Delaware Lackawanna Railroad's Binghampton Roundhouse
The end of railroad operated steam locomotives also brought an end to that unique railroad facility - the Roundhouse. Years after the last steam locomotives moved away from the maintenance pits toward their last trip to the scrappers, this Delaware, Lackawanna & Western RR locomotive roundhouse in Binghampton, New York still remained in 1971 although long abandoned and silent.
Central Railroad of New Jersey's Communipaw Roundhouse
The Central Railroad Company of New Jersey operated passenger and freight service in New Jersey and eastern Pennsylvania and cross Hudson River commuter ferries from Jersey City, NJ to Manhattan in New York. Their major operational base for their motive power steam locomotives was at the Communipaw Round House in Jersey City. By the late 1960s, the region's declining rail passenger and freight business and the changeover from steam to diesel motive power saw that faciility closed down. In 1970, when these photos were taken, the hundreds of skilled workers were gone and only a few large pieces of machinery to heavy to carry off remained.
Locomotives, Mail Cars, Passenger Cars -- On The Scrap Line After Years of Service
Railroad Steam Locomotives Operations
|Looking back, in the Northeast, one of the most famous individual operators was the High Iron Company that operated many steam excursions using several locomotives. In this photo, the rebuilt, classic ex-Nickel Plate Railroad's Berkshire 759, powered one of the High Iron Company's finest two day trips that orginated on Day 1 in May 1970 in Hoboken, New Jersey. The train's northwest route followed the old Erie Railroad's mainline through the Catskill Mountains of New York State and then along the upper Delaware River to Binghampton, New York. The Day 2 leg, took the long train south to Scranton, Pennsylvania then east across the old Lackawanna Railroad's mainline through the Delaware Water Gap, across northern New Jersey using the Lackawanna Cut-Off's elevated roadbed at speeds up to 70 MPH for an afternoon arrival at the Lackawanna Railroad's Hoboken Terminal.|
|The steam powered railroad ferries - tug boats - and their connecting inland steamboats were once very important parts of railroad history.
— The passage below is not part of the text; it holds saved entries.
(** C1 as stated fails: for a PNG source the pre-pass asks for ["image/jpeg"],
    not for the type of the source, and the file returned directly from the
    pre-pass is a JPEG. *)
Lemma compress_prepass_changes_type :
  type Sample.png = "image/png" /\
  toBlobCalls (fst (compress Sample.browser 1 Sample.png (Fin 1000)))
  = [(9%Z, 9%Z, "image/jpeg", Fin 1)] /\
  exists r : File,
    snd (compress Sample.browser 1 Sample.png (Fin 1000)) = Resolved r /\
    type r = "image/jpeg" /\ type r <> type Sample.png.
Proof.
  split; [reflexivity|]. split; [reflexivity|].
  eexists. split; [reflexivity|]. split; [reflexivity|]. discriminate.
Qed.

(** ** C2: the size of the result *)

(** C2, as amended.  A file [compress] returns is strictly smaller than the
    budget, hence within it.  Nothing relates it to the size of the source. *)
Theorem compress_result_fits (env : Browser) (fuel : nat) (file : File)
  (budget : number) (r : File) :
  snd (compress env fuel file budget) = Resolved r ->
  Num.lt (Num.ofN (size r)) budget = true /\ Num.le (Num.ofN (size r)) budget = true.
Proof.
  intros H. destruct (compress_resolved env fuel file budget r H) as [Hfit _].
  split; [exact Hfit | apply lt_le; exact Hfit].
Qed.

Lemma compress_result_fits_witness :
  snd (compress Sample.browser 100 Sample.png (Fin 60)) = Resolved Sample.compressed60 /\
  size Sample.compressed60 = 58%N /\
  Num.lt (Num.ofN (size Sample.compressed60)) (Fin 60) = true /\
  Num.le (Num.ofN (size Sample.compressed60)) (Fin 60) = true.
Proof.
  assert (H : snd (compress Sample.browser 100 Sample.png (Fin 60))
              = Resolved Sample.compressed60) by (vm_compute; reflexivity).
  split; [exact H|]. split; [reflexivity|].
  exact (compress_result_fits Sample.browser 100 Sample.png (Fin 60) _ H).
Defined.
(** * Messaging data layer of the react-native-true-sheet example app

    A shallow embedding of [messageService] (dataset generation, the two
    process-wide caches, forward and backward pagination, message sending)
    and of the [ConversationSheet] handlers that drive it
    ([loadMoreChatMessages], [handleSendMessage]), followed by the
    [MessagesExampleSheet] handlers, the row label of [MessageItem], the
    send button of [ChatInput] and the item count of [TestScreen].

    Conventions of the model:
    - a JavaScript number that is used as an index or a cursor is either
      [NaN] or an exact integer [Int z]; doubles agree with this on the
      safe-integer range (up to [MAX_SAFE_INTEGER] in magnitude), which
      every index derived from an array length lies in; a statement about
      a cursor supplied by the caller either keeps the cursor within that
      range or is about a result that the array length clamps, so that it
      does not depend on how a larger number is rounded;
    - a [count] (an item count, an array length) is a natural number: the
      sheets ask for 20 messages, or for the item count of the test screen,
      which starts at 20 and moves by steps of 5 without going below 5;
    - a string is a sequence of 8-bit code units;
    - [Math.random], [Date.now] and the base-36 rendering of a double
      are oracles carried by the state and consumed in program order;
    - the body of an [async] function after its single [await delay(..)]
      runs without interruption, as one step of the state monad. *)

From Stdlib Require Import ZArith QArith Qround Lia List Ascii String.
From Stdlib Require Import DecimalString DecimalNat.
From stdpp Require Import gmap strings list.

Local Open Scope string_scope.
Local Open Scope Z_scope.

(** ** JavaScript numbers used as indices *)

Inductive num : Type :=
  | NaN : num
  | Int (z : Z) : num.

Definition num_add (a b : num) : num :=
  match a, b with
  | Int x, Int y => Int (x + y)
  | _, _ => NaN
  end.

Definition num_sub (a b : num) : num :=
  match a, b with
  | Int x, Int y => Int (x - y)
  | _, _ => NaN
  end.

(** [Math.min] and [Math.max]: [NaN] as soon as one argument is [NaN]. *)
Definition Math_min (a b : num) : num :=
  match a, b with
  | Int x, Int y => Int (Z.min x y)
  | _, _ => NaN
  end.

Definition Math_max (a b : num) : num :=
  match a, b with
  | Int x, Int y => Int (Z.max x y)
  | _, _ => NaN
  end.

(** [a < b] and [a > b]: false as soon as one operand is [NaN]. *)
Definition num_lt (a b : num) : bool :=
  match a, b with
  | Int x, Int y => x <? y
  | _, _ => false
  end.

Definition num_gt (a b : num) : bool := num_lt b a.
The ferries serving San Francisco were long popular. Cross Hudson River ferries operated by the Lackawanna, New York Central, Erie and Pennsylvania railroads plus the municipal ferries across lower New York harbor were the areas transportation core and their survivors are still an important link today.|
Examples of American classic steam locomotive power still exists in service as mainly as excursion trains operated by several railroads and railroad fan organizations.
One source of 2018 steam schedules in the U.S. visit: http://www.railserve.com/events/railfan_excursions.html
The era of steam railroad locomotives also still survives in Europe for the enjoyment of railroad and steam power enthusiasts riding the special steam trains or watching them pass by.
According to the creator of the film, T. Sohns of Germany, the steam power was, "Rebuilt in the 1950s by the German Federal Railway (DB), 01 1066 and 41 018 are among the most modern and successful German steam locomotives. Both are equipped with oil burners. Whilst express train locomotive 01 1066 is a 3 cylinder 4-6-2 Pacific cleared for 140 km/h (87 mph), fast freight engine 41 018 is a 2 cylinder 2-8-2 Mikado cleared for 90 km/h (56 mph). On October 21, 2006 at 2:10h pm and 4:48h pm the two engines battled gravity with 12 coaches in tow on the famous 2.5 percent Schiefe Ebene grade (Neuenmarkt - Marktschorgast) North of the town of Bayreuth not far from the German-Czech border. Both runs were recorded from different perspectives at the reverse curves near to kilometer post 80 - this video shows the 2:10h pm run. The tour was organized by IGE Bahntouristik, www.bahntouristik.de."